Instructions to follow >>
Where the line with "let* result := transition (gate_move ticket actor (if" appears below, start writing out lines exactly, and finish with the line with "guard_ (recordAcCheckInput input)", which is included; write out nothing else.

Extracted data >>
Segment Open
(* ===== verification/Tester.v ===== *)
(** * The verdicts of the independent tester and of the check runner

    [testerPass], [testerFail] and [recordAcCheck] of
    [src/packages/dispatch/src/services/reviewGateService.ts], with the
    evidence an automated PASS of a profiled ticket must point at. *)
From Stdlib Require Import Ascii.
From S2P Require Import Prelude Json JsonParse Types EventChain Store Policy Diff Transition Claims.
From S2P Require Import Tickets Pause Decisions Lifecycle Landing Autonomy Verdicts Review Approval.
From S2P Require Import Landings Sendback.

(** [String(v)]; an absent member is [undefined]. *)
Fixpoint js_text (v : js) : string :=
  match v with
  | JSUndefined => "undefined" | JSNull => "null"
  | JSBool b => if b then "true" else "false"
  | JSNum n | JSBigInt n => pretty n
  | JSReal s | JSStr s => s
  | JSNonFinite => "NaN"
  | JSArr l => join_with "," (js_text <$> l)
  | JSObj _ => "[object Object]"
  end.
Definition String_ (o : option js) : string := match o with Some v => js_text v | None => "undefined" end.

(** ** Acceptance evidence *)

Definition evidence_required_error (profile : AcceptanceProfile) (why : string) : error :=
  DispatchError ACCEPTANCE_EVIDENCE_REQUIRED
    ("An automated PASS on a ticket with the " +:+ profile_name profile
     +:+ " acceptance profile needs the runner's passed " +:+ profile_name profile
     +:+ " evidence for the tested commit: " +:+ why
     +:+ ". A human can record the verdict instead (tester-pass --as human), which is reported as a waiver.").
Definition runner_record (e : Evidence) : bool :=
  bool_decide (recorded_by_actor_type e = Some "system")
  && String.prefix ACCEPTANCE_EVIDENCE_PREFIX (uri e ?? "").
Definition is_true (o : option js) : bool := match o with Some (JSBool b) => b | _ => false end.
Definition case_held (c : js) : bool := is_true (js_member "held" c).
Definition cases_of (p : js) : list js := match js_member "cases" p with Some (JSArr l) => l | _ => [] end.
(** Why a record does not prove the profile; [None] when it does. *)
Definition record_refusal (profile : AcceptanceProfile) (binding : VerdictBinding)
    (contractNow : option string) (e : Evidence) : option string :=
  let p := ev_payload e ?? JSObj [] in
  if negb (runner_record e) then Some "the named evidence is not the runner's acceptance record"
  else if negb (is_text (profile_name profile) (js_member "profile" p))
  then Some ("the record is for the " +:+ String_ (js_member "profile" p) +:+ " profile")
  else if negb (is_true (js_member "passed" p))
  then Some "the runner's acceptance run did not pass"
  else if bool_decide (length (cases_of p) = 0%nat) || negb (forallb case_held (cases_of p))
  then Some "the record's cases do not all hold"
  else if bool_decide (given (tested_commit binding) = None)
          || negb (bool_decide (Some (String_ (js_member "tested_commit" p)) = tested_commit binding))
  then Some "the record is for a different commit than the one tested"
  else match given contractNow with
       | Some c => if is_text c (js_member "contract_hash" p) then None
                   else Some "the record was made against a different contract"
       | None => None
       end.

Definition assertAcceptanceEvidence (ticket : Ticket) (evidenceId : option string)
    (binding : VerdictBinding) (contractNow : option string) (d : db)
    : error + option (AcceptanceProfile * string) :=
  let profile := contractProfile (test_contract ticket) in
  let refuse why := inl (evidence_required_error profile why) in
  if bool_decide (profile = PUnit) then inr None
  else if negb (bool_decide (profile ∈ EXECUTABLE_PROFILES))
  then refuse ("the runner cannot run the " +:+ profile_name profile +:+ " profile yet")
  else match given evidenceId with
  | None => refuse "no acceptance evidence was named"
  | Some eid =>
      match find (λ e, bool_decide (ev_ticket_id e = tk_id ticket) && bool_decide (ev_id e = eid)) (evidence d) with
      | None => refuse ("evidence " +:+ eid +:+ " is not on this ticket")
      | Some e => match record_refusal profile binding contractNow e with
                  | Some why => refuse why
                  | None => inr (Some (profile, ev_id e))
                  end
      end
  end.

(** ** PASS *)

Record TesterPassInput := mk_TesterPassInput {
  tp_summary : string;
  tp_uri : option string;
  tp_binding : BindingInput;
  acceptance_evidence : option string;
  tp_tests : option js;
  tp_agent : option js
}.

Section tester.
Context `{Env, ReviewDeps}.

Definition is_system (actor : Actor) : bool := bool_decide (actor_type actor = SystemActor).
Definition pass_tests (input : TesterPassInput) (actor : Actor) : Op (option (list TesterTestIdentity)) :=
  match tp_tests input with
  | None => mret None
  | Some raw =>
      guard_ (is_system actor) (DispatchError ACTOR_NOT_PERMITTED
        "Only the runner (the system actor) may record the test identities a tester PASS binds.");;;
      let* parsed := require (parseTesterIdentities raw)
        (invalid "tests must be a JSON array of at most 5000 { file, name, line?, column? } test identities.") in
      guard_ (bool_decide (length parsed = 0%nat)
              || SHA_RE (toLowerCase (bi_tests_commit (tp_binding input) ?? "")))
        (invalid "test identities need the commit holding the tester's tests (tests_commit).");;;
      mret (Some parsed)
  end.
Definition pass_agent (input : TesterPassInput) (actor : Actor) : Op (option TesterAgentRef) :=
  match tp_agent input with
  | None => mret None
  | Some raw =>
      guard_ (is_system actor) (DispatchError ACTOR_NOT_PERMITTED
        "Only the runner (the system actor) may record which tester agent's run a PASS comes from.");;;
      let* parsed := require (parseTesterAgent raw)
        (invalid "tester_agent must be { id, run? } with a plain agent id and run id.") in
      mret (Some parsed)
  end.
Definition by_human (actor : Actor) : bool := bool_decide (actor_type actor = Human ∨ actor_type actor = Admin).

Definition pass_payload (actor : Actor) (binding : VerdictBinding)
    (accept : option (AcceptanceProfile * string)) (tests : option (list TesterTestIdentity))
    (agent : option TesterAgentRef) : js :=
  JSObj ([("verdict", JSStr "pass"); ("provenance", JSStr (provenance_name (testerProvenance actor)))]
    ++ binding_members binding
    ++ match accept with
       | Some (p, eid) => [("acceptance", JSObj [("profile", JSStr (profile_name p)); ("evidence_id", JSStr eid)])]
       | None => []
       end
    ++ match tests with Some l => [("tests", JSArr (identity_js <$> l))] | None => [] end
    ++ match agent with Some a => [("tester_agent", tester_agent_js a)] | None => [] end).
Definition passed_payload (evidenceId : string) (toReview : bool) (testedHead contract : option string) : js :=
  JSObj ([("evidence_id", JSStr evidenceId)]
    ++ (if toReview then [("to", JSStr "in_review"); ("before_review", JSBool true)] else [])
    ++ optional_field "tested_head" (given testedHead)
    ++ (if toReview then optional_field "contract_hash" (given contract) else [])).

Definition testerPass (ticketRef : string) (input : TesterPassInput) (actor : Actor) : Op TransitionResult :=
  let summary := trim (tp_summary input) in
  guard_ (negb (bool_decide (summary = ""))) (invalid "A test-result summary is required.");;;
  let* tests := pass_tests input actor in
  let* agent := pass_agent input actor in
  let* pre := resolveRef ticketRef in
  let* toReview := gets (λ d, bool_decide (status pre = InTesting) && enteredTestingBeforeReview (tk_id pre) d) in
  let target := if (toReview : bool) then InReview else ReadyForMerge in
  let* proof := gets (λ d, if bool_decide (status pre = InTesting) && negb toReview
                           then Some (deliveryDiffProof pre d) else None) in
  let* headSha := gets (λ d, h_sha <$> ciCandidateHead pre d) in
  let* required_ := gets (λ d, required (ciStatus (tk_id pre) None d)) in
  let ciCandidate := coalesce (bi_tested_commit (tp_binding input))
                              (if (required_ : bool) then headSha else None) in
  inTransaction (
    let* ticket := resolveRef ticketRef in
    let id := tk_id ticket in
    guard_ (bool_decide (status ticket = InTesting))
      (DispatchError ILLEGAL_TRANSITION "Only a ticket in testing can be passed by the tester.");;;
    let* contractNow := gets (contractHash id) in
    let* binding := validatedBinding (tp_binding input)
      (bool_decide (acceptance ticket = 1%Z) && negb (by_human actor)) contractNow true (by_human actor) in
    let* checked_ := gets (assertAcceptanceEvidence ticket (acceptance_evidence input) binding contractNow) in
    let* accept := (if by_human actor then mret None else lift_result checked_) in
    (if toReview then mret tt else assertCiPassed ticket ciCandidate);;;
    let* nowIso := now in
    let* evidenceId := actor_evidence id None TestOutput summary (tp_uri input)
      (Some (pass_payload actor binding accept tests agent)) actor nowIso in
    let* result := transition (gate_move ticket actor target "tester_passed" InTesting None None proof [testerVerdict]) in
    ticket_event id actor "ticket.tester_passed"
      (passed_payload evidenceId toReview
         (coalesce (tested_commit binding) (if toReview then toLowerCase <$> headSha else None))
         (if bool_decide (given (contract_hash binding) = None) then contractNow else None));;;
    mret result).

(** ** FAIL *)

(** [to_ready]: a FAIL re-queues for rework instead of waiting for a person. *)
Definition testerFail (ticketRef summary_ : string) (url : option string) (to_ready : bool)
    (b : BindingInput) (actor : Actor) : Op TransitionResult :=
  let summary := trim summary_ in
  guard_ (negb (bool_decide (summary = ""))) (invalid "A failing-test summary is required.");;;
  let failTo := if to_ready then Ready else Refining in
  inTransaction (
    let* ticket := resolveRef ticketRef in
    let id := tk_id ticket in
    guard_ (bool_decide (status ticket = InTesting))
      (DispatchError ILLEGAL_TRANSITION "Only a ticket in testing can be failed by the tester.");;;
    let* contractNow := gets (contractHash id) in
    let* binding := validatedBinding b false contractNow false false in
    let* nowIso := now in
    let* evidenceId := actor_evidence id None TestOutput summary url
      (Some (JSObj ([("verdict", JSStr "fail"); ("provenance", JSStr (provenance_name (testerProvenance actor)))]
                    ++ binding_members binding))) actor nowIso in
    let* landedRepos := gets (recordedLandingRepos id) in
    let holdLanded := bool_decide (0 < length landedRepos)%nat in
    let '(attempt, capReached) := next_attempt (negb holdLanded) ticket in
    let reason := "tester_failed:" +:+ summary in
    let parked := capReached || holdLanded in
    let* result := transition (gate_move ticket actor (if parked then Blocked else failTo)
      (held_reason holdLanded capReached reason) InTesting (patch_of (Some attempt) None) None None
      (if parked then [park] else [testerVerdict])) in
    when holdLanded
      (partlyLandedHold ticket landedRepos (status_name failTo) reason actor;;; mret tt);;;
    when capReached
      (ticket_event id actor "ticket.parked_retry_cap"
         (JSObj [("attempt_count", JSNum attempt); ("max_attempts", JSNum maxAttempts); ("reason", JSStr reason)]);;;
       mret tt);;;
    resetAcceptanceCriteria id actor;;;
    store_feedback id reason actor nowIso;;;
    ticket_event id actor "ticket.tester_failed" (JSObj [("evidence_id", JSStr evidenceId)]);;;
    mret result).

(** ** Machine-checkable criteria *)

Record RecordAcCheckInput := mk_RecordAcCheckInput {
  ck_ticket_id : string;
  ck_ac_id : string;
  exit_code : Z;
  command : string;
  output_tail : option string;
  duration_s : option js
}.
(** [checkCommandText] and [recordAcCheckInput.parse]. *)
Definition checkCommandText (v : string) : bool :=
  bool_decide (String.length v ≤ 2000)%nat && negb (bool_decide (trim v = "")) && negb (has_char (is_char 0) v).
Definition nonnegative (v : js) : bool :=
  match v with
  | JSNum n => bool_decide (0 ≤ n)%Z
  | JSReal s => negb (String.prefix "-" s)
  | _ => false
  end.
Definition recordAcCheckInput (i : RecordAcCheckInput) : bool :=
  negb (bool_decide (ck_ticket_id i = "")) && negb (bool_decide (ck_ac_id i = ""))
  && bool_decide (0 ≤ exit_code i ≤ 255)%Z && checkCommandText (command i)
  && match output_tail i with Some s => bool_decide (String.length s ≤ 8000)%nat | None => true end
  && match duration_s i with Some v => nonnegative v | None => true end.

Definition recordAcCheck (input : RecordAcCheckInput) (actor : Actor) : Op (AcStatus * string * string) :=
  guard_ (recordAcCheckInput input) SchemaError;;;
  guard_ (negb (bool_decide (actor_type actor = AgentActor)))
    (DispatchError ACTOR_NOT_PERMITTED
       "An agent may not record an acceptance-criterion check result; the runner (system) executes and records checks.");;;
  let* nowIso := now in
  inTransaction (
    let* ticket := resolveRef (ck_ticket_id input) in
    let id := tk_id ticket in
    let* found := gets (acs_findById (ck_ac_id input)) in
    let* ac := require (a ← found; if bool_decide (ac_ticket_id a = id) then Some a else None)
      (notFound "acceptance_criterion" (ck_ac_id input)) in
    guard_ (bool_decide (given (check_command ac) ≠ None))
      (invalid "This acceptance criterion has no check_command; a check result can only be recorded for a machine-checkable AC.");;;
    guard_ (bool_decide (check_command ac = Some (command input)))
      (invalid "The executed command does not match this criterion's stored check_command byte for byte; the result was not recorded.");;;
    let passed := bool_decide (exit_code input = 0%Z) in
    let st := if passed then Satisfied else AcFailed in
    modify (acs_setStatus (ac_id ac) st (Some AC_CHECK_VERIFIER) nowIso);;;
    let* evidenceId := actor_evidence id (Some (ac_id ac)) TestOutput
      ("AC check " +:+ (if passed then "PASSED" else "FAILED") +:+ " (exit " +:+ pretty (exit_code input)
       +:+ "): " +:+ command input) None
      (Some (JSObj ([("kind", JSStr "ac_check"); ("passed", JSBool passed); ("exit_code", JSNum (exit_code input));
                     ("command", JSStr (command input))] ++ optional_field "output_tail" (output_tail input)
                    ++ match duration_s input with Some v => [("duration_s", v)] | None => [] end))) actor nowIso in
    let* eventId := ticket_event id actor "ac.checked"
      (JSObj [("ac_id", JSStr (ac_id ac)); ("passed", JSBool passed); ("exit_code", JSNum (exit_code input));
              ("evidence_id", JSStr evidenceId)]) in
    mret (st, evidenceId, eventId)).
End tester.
Segment Closed
Expected output >>
    let* result := transition (gate_move ticket actor (if parked then Blocked else failTo)
      (held_reason holdLanded capReached reason) InTesting (patch_of (Some attempt) None) None None
      (if parked then [park] else [testerVerdict])) in
    when holdLanded
      (partlyLandedHold ticket landedRepos (status_name failTo) reason actor;;; mret tt);;;
    when capReached
      (ticket_event id actor "ticket.parked_retry_cap"
         (JSObj [("attempt_count", JSNum attempt); ("max_attempts", JSNum maxAttempts); ("reason", JSStr reason)]);;;
       mret tt);;;
    resetAcceptanceCriteria id actor;;;
    store_feedback id reason actor nowIso;;;
    ticket_event id actor "ticket.tester_failed" (JSObj [("evidence_id", JSStr evidenceId)]);;;
    mret result).

(** ** Machine-checkable criteria *)

Record RecordAcCheckInput := mk_RecordAcCheckInput {
  ck_ticket_id : string;
  ck_ac_id : string;
  exit_code : Z;
  command : string;
  output_tail : option string;
  duration_s : option js
}.
(** [checkCommandText] and [recordAcCheckInput.parse]. *)
Definition checkCommandText (v : string) : bool :=
  bool_decide (String.length v ≤ 2000)%nat && negb (bool_decide (trim v = "")) && negb (has_char (is_char 0) v).
Definition nonnegative (v : js) : bool :=
  match v with
  | JSNum n => bool_decide (0 ≤ n)%Z
  | JSReal s => negb (String.prefix "-" s)
  | _ => false
  end.
Definition recordAcCheckInput (i : RecordAcCheckInput) : bool :=
  negb (bool_decide (ck_ticket_id i = "")) && negb (bool_decide (ck_ac_id i = ""))
  && bool_decide (0 ≤ exit_code i ≤ 255)%Z && checkCommandText (command i)
  && match output_tail i with Some s => bool_decide (String.length s ≤ 8000)%nat | None => true end
  && match duration_s i with Some v => nonnegative v | None => true end.

Definition recordAcCheck (input : RecordAcCheckInput) (actor : Actor) : Op (AcStatus * string * string) :=
  guard_ (recordAcCheckInput input) SchemaError;;;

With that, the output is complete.